[Start of section]

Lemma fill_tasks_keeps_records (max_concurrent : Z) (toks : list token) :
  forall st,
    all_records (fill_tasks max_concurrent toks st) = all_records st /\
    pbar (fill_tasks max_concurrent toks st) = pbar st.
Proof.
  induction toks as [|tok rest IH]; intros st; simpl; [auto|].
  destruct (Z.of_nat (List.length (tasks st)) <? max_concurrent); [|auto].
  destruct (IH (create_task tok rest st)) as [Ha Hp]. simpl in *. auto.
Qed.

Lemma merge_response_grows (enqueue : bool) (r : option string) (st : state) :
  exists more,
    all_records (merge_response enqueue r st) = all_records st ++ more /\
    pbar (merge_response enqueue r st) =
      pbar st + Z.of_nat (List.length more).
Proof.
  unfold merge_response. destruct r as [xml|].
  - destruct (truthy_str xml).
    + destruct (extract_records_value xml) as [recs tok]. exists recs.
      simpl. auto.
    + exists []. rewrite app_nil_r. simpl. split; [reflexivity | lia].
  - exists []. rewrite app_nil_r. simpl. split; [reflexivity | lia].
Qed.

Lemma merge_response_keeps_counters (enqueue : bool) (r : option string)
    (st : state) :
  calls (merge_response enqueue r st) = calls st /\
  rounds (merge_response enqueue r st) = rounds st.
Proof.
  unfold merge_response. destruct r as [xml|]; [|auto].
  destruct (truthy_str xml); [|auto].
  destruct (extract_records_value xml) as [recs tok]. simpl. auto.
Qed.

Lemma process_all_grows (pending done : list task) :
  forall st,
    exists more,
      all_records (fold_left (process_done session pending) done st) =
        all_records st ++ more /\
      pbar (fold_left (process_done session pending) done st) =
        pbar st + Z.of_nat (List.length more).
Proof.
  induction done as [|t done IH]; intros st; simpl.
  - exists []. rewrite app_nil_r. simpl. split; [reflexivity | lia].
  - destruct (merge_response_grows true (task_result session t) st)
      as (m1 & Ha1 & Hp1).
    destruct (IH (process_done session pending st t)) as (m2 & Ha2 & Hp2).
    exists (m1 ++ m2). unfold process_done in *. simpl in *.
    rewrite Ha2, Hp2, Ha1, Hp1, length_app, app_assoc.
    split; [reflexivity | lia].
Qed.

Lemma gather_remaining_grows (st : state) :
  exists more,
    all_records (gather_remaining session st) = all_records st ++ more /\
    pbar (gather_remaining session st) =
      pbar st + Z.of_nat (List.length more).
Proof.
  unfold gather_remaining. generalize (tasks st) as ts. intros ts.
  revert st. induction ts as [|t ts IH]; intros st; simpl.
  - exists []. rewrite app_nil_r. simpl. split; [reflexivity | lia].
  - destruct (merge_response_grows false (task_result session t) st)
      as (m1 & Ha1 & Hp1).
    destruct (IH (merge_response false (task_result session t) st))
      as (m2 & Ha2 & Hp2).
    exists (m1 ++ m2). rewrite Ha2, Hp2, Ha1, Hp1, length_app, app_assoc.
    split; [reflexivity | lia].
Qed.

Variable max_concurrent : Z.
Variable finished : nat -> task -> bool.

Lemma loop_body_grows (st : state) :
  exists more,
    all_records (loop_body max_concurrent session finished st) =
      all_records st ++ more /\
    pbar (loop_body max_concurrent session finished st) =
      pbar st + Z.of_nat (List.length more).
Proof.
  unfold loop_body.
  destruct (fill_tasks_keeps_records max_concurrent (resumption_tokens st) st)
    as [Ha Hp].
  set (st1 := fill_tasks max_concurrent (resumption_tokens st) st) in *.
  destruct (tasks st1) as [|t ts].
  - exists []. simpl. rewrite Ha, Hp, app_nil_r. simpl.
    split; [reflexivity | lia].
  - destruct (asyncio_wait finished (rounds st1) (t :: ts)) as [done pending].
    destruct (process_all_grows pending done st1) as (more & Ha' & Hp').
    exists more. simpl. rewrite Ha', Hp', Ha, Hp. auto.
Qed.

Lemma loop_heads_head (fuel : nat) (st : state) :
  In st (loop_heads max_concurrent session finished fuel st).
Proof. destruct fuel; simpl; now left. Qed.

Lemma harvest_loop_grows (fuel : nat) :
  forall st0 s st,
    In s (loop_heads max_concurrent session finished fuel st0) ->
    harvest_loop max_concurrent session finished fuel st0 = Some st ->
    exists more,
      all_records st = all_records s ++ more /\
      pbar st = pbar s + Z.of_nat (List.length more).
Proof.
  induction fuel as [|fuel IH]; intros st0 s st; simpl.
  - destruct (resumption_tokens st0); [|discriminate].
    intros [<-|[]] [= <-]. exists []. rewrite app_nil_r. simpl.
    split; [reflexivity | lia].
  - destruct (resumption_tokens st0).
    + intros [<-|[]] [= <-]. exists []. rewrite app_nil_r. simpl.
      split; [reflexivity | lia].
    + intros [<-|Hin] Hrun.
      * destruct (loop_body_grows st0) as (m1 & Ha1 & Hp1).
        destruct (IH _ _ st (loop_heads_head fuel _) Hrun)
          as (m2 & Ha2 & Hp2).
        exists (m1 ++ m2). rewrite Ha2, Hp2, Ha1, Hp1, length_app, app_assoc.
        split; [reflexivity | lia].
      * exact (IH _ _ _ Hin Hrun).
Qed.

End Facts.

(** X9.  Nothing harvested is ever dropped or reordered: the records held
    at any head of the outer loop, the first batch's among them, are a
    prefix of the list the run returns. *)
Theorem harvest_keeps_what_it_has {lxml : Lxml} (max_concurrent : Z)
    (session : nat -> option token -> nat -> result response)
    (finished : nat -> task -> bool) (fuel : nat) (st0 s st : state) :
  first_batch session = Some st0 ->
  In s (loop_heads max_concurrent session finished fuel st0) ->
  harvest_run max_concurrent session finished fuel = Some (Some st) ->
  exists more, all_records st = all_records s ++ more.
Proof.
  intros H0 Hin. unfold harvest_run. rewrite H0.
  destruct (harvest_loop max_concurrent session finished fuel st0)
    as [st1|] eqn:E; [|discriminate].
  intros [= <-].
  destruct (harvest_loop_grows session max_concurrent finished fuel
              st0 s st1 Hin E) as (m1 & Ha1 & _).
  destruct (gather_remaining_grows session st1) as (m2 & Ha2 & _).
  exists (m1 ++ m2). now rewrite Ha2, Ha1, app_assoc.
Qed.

[End of section]

Problem to solve:
Within the material above, extract exactly the lines that start at the line containing "destruct (extract_records_value xml) as [recs tok]. simpl." and stop after the line containing "destruct (process_all_grows pending", and only those.

Solution for this exercise:
  destruct (extract_records_value xml) as [recs tok]. simpl. auto.
Qed.

Lemma process_all_grows (pending done : list task) :
  forall st,
    exists more,
      all_records (fold_left (process_done session pending) done st) =
        all_records st ++ more /\
      pbar (fold_left (process_done session pending) done st) =
        pbar st + Z.of_nat (List.length more).
Proof.
  induction done as [|t done IH]; intros st; simpl.
  - exists []. rewrite app_nil_r. simpl. split; [reflexivity | lia].
  - destruct (merge_response_grows true (task_result session t) st)
      as (m1 & Ha1 & Hp1).
    destruct (IH (process_done session pending st t)) as (m2 & Ha2 & Hp2).
    exists (m1 ++ m2). unfold process_done in *. simpl in *.
    rewrite Ha2, Hp2, Ha1, Hp1, length_app, app_assoc.
    split; [reflexivity | lia].
Qed.

Lemma gather_remaining_grows (st : state) :
  exists more,
    all_records (gather_remaining session st) = all_records st ++ more /\
    pbar (gather_remaining session st) =
      pbar st + Z.of_nat (List.length more).
Proof.
  unfold gather_remaining. generalize (tasks st) as ts. intros ts.
  revert st. induction ts as [|t ts IH]; intros st; simpl.
  - exists []. rewrite app_nil_r. simpl. split; [reflexivity | lia].
  - destruct (merge_response_grows false (task_result session t) st)
      as (m1 & Ha1 & Hp1).
    destruct (IH (merge_response false (task_result session t) st))
      as (m2 & Ha2 & Hp2).
    exists (m1 ++ m2). rewrite Ha2, Hp2, Ha1, Hp1, length_app, app_assoc.
    split; [reflexivity | lia].
Qed.

Variable max_concurrent : Z.
Variable finished : nat -> task -> bool.

Lemma loop_body_grows (st : state) :
  exists more,
    all_records (loop_body max_concurrent session finished st) =
      all_records st ++ more /\
    pbar (loop_body max_concurrent session finished st) =
      pbar st + Z.of_nat (List.length more).
Proof.
  unfold loop_body.
  destruct (fill_tasks_keeps_records max_concurrent (resumption_tokens st) st)
    as [Ha Hp].
  set (st1 := fill_tasks max_concurrent (resumption_tokens st) st) in *.
  destruct (tasks st1) as [|t ts].
  - exists []. simpl. rewrite Ha, Hp, app_nil_r. simpl.
    split; [reflexivity | lia].
  - destruct (asyncio_wait finished (rounds st1) (t :: ts)) as [done pending].
    destruct (process_all_grows pending done st1) as (more & Ha' & Hp').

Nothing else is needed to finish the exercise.